A Unidade Básica de Saúde (UBS) 9 de Ceilândia foi convertida para saúde da família. De acordo com Governo de Brasília, o remanejamento de alguns enfermeiros da rede permitiram que o local passasse a contar com nove equipes de saúde da família — seis a mais que antes — e ampliasse de 10% para 100% a cobertura da estratégia. As mudanças vão desde o formato da consulta até o resultado que ele proporciona na vida dos pacientes. 

Com a mudança, a Unidade Básica de Saúde 9 também ampliará o horário de atendimento. Antes, no local, havia consultas apenas em dias de semana, das 7 horas ao meio-dia e das 13 às 18 horas.
A nova escala possibilitará que, até junho, os atendimentos comecem a ser das 7 às 19 horas, de segunda a sexta-feira, e das 7 horas ao meio-dia, aos sábados.
Segundo o diretor de Atenção Primária da Região Oeste, Luís Henrique Mota, a fase agora é de organizar o fluxo de trabalho. O território, com cerca de 30 mil pessoas, será dividido e vinculado a cada uma das equipes. A agenda dos profissionais será 50% destinada às consultas marcadas previamente e 50% para pessoas que não tenham feito o agendamento.
As seis equipes de saúde da família substituíram quatro especialistas: dois clínicos, um ginecologista e um pediatra. Esses profissionais foram transferidos para outras unidades básicas ou para outro nível de atenção, por exemplo. No caso do pediatra, ele será transformado em um especialista de retaguarda.

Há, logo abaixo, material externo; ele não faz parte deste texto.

(* ===== verification/Handshake.v ===== *)
(** Opening a data connection: [aex-wire/src/handshake.rs]. *)
From S2P Require Import Prelude Errors Bytes.

(** [b"AEXDATA\x01"]. *)
Definition MAGIC : bytes := [0x41; 0x45; 0x58; 0x44; 0x41; 0x54; 0x41; 0x01].
Definition PROTOCOL_VERSION : Z := 2.
Definition HELLO_LEN : Z := 48.
Definition READY_LEN : Z := 16.

Record Hello : Type := {
  hello_version : Z;
  hello_flags : Z;
  session_id : bytes;
  session_token : bytes;
}.

Definition is_u16 (z : Z) : Prop := 0 <= z < 65536.

(** Sixteen bytes: a session id, a token or a ticket. *)
Definition is_id (b : bytes) : Prop := length b = 16%nat /\ is_bytes b.

Definition hello_wf (h : Hello) : Prop :=
  is_u16 (hello_version h) /\ is_u32 (hello_flags h) /\ is_id (session_id h) /\
  is_id (session_token h).

Definition check_magic (b : bytes) : result WireError unit :=
  if decide (b = MAGIC) then Ok tt else Err WProtocol.

Module Hello.
Definition new (id token : bytes) : Hello :=
  {| hello_version := PROTOCOL_VERSION; hello_flags := 0; session_id := id;
     session_token := token |}.

Definition encode (h : Hello) : bytes :=
  MAGIC ++ to_le_bytes 2 (hello_version h) ++ [0; 0] ++ to_le_bytes 4 (hello_flags h)
  ++ session_id h ++ session_token h.

Definition decode (b : bytes) : result WireError Hello :=
  _ ← check_magic (slice 0 8 b);
  Ok {| hello_version := from_le_bytes (slice 8 2 b);
        hello_flags := from_le_bytes (slice 12 4 b);
        session_id := slice 16 16 b;
        session_token := slice 32 16 b |}.
End Hello.

Record Ready : Type := {
  status : ErrorClass;
  ready_version : Z;
  ready_flags : Z;
}.

Definition ready_wf (r : Ready) : Prop := is_u16 (ready_version r) /\ is_u32 (ready_flags r).

Module Ready.
Definition accepted : Ready :=
  {| status := ClassOk; ready_version := PROTOCOL_VERSION; ready_flags := 0 |}.

Definition refused (status : ErrorClass) : Ready :=
  {| status := status; ready_version := PROTOCOL_VERSION; ready_flags := 0 |}.

Definition is_accepted (r : Ready) : bool := bool_decide (status r = ClassOk).

Definition encode (r : Ready) : bytes :=
  MAGIC ++ to_le_bytes 2 (ErrorClass.as_u8 (status r)) ++ to_le_bytes 2 (ready_version r)
  ++ to_le_bytes 4 (ready_flags r).

Definition decode (b : bytes) : result WireError Ready :=
  _ ← check_magic (slice 0 8 b);
  let status := from_le_bytes (slice 8 2 b) in
  status ← (if decide (is_u8 status) then Ok status else Err WProtocol);
  Ok {| status := ErrorClass.from_u8 status;
        ready_version := from_le_bytes (slice 10 2 b);
        ready_flags := from_le_bytes (slice 12 4 b) |}.
End Ready.

(** ** Properties *)

Lemma slice_mid {A} off len (l1 l2 l3 : list A) :
  zlen l1 = off -> zlen l2 = len -> slice off len (l1 ++ l2 ++ l3) = l2.
Proof.
  intros <- <-. replace (zlen l1) with (zlen l1 + 0) by lia.
  rewrite slice_app_r, slice_app_l by lia. apply slice_all.
Qed.

Lemma length_hello_encode h : hello_wf h -> zlen (Hello.encode h) = HELLO_LEN.
Proof.
  intros (_ & _ & [Hi _] & [Ht _]). unfold Hello.encode, HELLO_LEN.
  rewrite !length_app, !length_to_le_bytes, Hi, Ht. done.
Qed.

Lemma length_ready_encode r : zlen (Ready.encode r) = READY_LEN.
Proof. unfold Ready.encode. rewrite !length_app, !length_to_le_bytes. done. Qed.

Lemma hello_decode_encode h : hello_wf h -> Hello.decode (Hello.encode h) = Ok h.
Proof.
  intros (Hv & Hf & [Hi _] & [Ht _]). destruct h as [v f i t].
  cbn [hello_version hello_flags session_id session_token] in *.
  unfold Hello.decode. set (b := Hello.encode _).
  assert (slice 0 8 b = MAGIC) as -> by done.
  assert (slice 8 2 b = to_le_bytes 2 v) as -> by done.
  assert (slice 12 4 b = to_le_bytes 4 f) as -> by done.
  assert (slice 16 16 b = i) as ->.
  { apply (slice_mid 16 16 (MAGIC ++ to_le_bytes 2 v ++ [0; 0] ++ to_le_bytes 4 f) i t);
      [done | lia]. }
  assert (slice 32 16 b = t) as ->.
  { rewrite <- (slice_mid 32 16
      (MAGIC ++ to_le_bytes 2 v ++ [0; 0] ++ to_le_bytes 4 f ++ i) t []); [|cbn; lia|lia].
    subst b. unfold Hello.encode. cbn [hello_version hello_flags session_id session_token].
    by rewrite app_nil_r, <- !app_assoc. }
  unfold check_magic. rewrite decide_True by done. cbn [mbind result_bind].
  by rewrite (from_to_le_bytes 2), from_to_le_u32.
Qed.

Lemma ready_decode_encode r : ready_wf r -> Ready.decode (Ready.encode r) = Ok r.
Proof.
  intros (Hv & Hf). destruct r as [s v f]. cbn [ready_version ready_flags] in *.
  unfold Ready.decode. set (b := Ready.encode _).
  assert (slice 0 8 b = MAGIC) as -> by done.
  assert (slice 8 2 b = to_le_bytes 2 (ErrorClass.as_u8 s)) as -> by done.
  assert (slice 10 2 b = to_le_bytes 2 v) as -> by done.
  assert (slice 12 4 b = to_le_bytes 4 f) as -> by done.
  pose proof (as_u8_range s) as Hs. unfold is_u8 in Hs.
  rewrite !(from_to_le_bytes 2), from_to_le_u32 by (done || change (256 ^ Z.of_nat 2) with 65536; lia).
  unfold check_magic. rewrite decide_True by done. cbn [mbind result_bind].
  rewrite decide_True by done. cbn. by rewrite from_u8_as_u8.
Qed.

(** Both handshake messages survive the wire, and a refusal keeps the class the
    client acts on; a status outside the classes this build knows never reads
    as an acceptance. *)
Theorem handshake_codec :
  (forall h, hello_wf h -> Hello.decode (Hello.encode h) = Ok h) /\
  (forall r, ready_wf r -> Ready.decode (Ready.encode r) = Ok r) /\
  (forall c, Ready.decode (Ready.encode (Ready.refused c)) = Ok (Ready.refused c)) /\
  (forall b r, Ready.decode b = Ok r -> Ready.is_accepted r = true ->
     from_le_bytes (slice 8 2 b) = 0).
Proof.
  split; [exact hello_decode_encode|]. split; [exact ready_decode_encode|]. split.
  - intros c. apply ready_decode_encode. by repeat split.
  - intros b r Hd Ha. unfold Ready.decode in Hd.
    apply bind_ok in Hd as (_ & _ & Hd). cbn zeta in Hd.
    apply bind_ok in Hd as (s & Hs & Hd). case_decide as Hu; [|done].
    injection Hs as <-. injection Hd as <-.
    unfold Ready.is_accepted in Ha. apply bool_decide_eq_true in Ha. cbn [status] in Ha.
    unfold is_u8 in Hu. revert Ha Hu. generalize (from_le_bytes (slice 8 2 b)) as z.
    intros z Ha Hu. destruct (decide (6 <= z)) as [H6|H6].
    { by rewrite from_u8_unknown in Ha. }
    assert (z = 0 \/ z = 1 \/ z = 2 \/ z = 3 \/ z = 4 \/ z = 5) as Hz by lia.
    naive_solver.
Qed.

Base da estratégia é o vínculo com o paciente

A Estratégia Saúde da Família tem como base o atendimento integral ao paciente. O contato mais cuidadoso com a vida de cada pessoa faz com que o método não eleja o consultório médico como único lugar para se cuidar da saúde. 
Além dos seis profissionais, Ceilândia recebeu outros quatro médicos de saúde da família e comunidade. Com isso, foi possível criar duas equipes da estratégia na Unidade Básica de 2, que estava com atendimento exclusivamente sob o antigo modelo.
Além disso, foi ampliado o número de equipes nas unidades 8 e 12 (ambas puderam criar mais um grupo), que foram escolhidas dentro de critérios de vulnerabilidade para estarem entre as quatro primeiras a migrar o atendimento para exclusivamente Estratégia Saúde da Família.
Ceilândia começou o processo de conversão com cobertura de 23,4%. Atualmente esse número já chega a 42,9%.